INSTRUCTIONS FOR THE TASK:
Your answer must consist of the lines running from the one that holds "(list error)) (pay" to the end of the data, copied exactly.
Start of Block
Lemma collect_step what errs m s errs' s' : withdrawal m -> collect what errs m s = Ok errs' s' -> rtc withdrawal_step s s'.
Proof. intros Hm [[Hr ->]|(e & Hr & ->)]%collect_ok; eauto using rtc_once, withdrawal_step. Qed.

Lemma commission_round errs val s errs' s' : withdraw_commission errs val s = Ok errs' s' ->
  rtc withdrawal_step s s' /\ done_or_error (pay_commission val) errs s errs' s'.
Proof.
  unfold withdraw_commission, pay_commission. destruct (ValidatorAddressCodec_StringToBytes (v_Operator val)) as [e|bz].
  - intros [-> ->]%mret_ok. split; [done|right; eauto].
  - intros Hr. split; [eapply collect_step, Hr; by eapply is_commission|by eapply collect_round].
Qed.
Lemma rewards_round errs del s errs' s' : withdraw_rewards errs del s = Ok errs' s' ->
  rtc withdrawal_step s s' /\ done_or_error (pay_rewards del) errs s errs' s'.
Proof.
  unfold withdraw_rewards, pay_rewards. destruct (ValAddressFromBech32 (del_Validator del)) as [e|v].
  - intros [-> ->]%mret_ok. split; [done|right; eauto].
  - cbn. destruct (acc_address (del_Delegator del)) as [e|d].
    + intros [-> ->]%mret_ok. split; [done|right; eauto].
    + intros Hr. split; [eapply collect_step, Hr; by eapply is_rewards|by eapply collect_round].
Qed.

Lemma rounds {X} (body : list error -> X -> ZM (list error)) (pay : X -> ZM unit) l :
  (forall errs x s errs' s', body errs x s = Ok errs' s' -> rtc withdrawal_step s s' /\ done_or_error (pay x) errs s errs' s') ->
  forall errs s errs' s', for_acc l errs body s = Ok errs' s' ->
    rtc withdrawal_step s s' /\ (errs' = [] -> errs = [] /\ for_each l pay s = Ok tt s').
Proof.
  intros Hb errs s errs' s' Hr. split.
  - revert Hr. apply (for_acc_inv (fun _ t => rtc withdrawal_step s t)); [|done].
    intros x b t b' t' _ Ht Hx. etrans; [done|]. by eapply Hb.
  - intros ->. eapply nothing_collected; [|exact Hr]. intros. by eapply Hb.
Qed.

Lemma collecting_never_fails {X} (body : list error -> X -> ZM (list error)) l :
  (forall errs x s e s', body errs x s <> Err e s') -> forall errs s e s', for_acc l errs body s <> Err e s'.
Proof.
  intros Hb. induction l as [|x l IH]; intros errs s e s' Hr; [done|].
  apply mbind_err in Hr as [Hr|(errs1 & s1 & _ & Hr)]; [by apply Hb in Hr|by apply IH in Hr].
Qed.
Lemma collect_never_fails what errs m s e s' : collect what errs m s <> Err e s'.
Proof. intros [Hr|(r & s1 & _ & Hr)]%mbind_err; [|done]. revert Hr. unfold attempt. by destruct (m s). Qed.
Lemma commission_never_fails errs val s e s' : withdraw_commission errs val s <> Err e s'.
Proof. unfold withdraw_commission. destruct (ValidatorAddressCodec_StringToBytes _); [done|apply collect_never_fails]. Qed.
Lemma rewards_never_fail errs del s e s' : withdraw_rewards errs del s <> Err e s'.
Proof.
  unfold withdraw_rewards. destruct (ValAddressFromBech32 _); [done|]. destruct (acc_address _); [done|apply collect_never_fails].
Qed.

Lemma reads_err {A} (f : zstate -> error + A) s e s' : reads f s = Err e s' -> s' = s.
Proof. unfold reads, mbind, gets, lift_sum. destruct (f s); [by intros [= _ ->]|done]. Qed.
End of Block
WORKED SOLUTION:
Lemma rounds {X} (body : list error -> X -> ZM (list error)) (pay : X -> ZM unit) l :
  (forall errs x s errs' s', body errs x s = Ok errs' s' -> rtc withdrawal_step s s' /\ done_or_error (pay x) errs s errs' s') ->
  forall errs s errs' s', for_acc l errs body s = Ok errs' s' ->
    rtc withdrawal_step s s' /\ (errs' = [] -> errs = [] /\ for_each l pay s = Ok tt s').
Proof.
  intros Hb errs s errs' s' Hr. split.
  - revert Hr. apply (for_acc_inv (fun _ t => rtc withdrawal_step s t)); [|done].
    intros x b t b' t' _ Ht Hx. etrans; [done|]. by eapply Hb.
  - intros ->. eapply nothing_collected; [|exact Hr]. intros. by eapply Hb.
Qed.

Lemma collecting_never_fails {X} (body : list error -> X -> ZM (list error)) l :
  (forall errs x s e s', body errs x s <> Err e s') -> forall errs s e s', for_acc l errs body s <> Err e s'.
Proof.
  intros Hb. induction l as [|x l IH]; intros errs s e s' Hr; [done|].
  apply mbind_err in Hr as [Hr|(errs1 & s1 & _ & Hr)]; [by apply Hb in Hr|by apply IH in Hr].
Qed.
Lemma collect_never_fails what errs m s e s' : collect what errs m s <> Err e s'.
Proof. intros [Hr|(r & s1 & _ & Hr)]%mbind_err; [|done]. revert Hr. unfold attempt. by destruct (m s). Qed.
Lemma commission_never_fails errs val s e s' : withdraw_commission errs val s <> Err e s'.
Proof. unfold withdraw_commission. destruct (ValidatorAddressCodec_StringToBytes _); [done|apply collect_never_fails]. Qed.
Lemma rewards_never_fail errs del s e s' : withdraw_rewards errs del s <> Err e s'.
Proof.
  unfold withdraw_rewards. destruct (ValAddressFromBech32 _); [done|]. destruct (acc_address _); [done|apply collect_never_fails].
Qed.

Lemma reads_err {A} (f : zstate -> error + A) s e s' : reads f s = Err e s' -> s' = s.
Proof. unfold reads, mbind, gets, lift_sum. destruct (f s); [by intros [= _ ->]|done]. Qed.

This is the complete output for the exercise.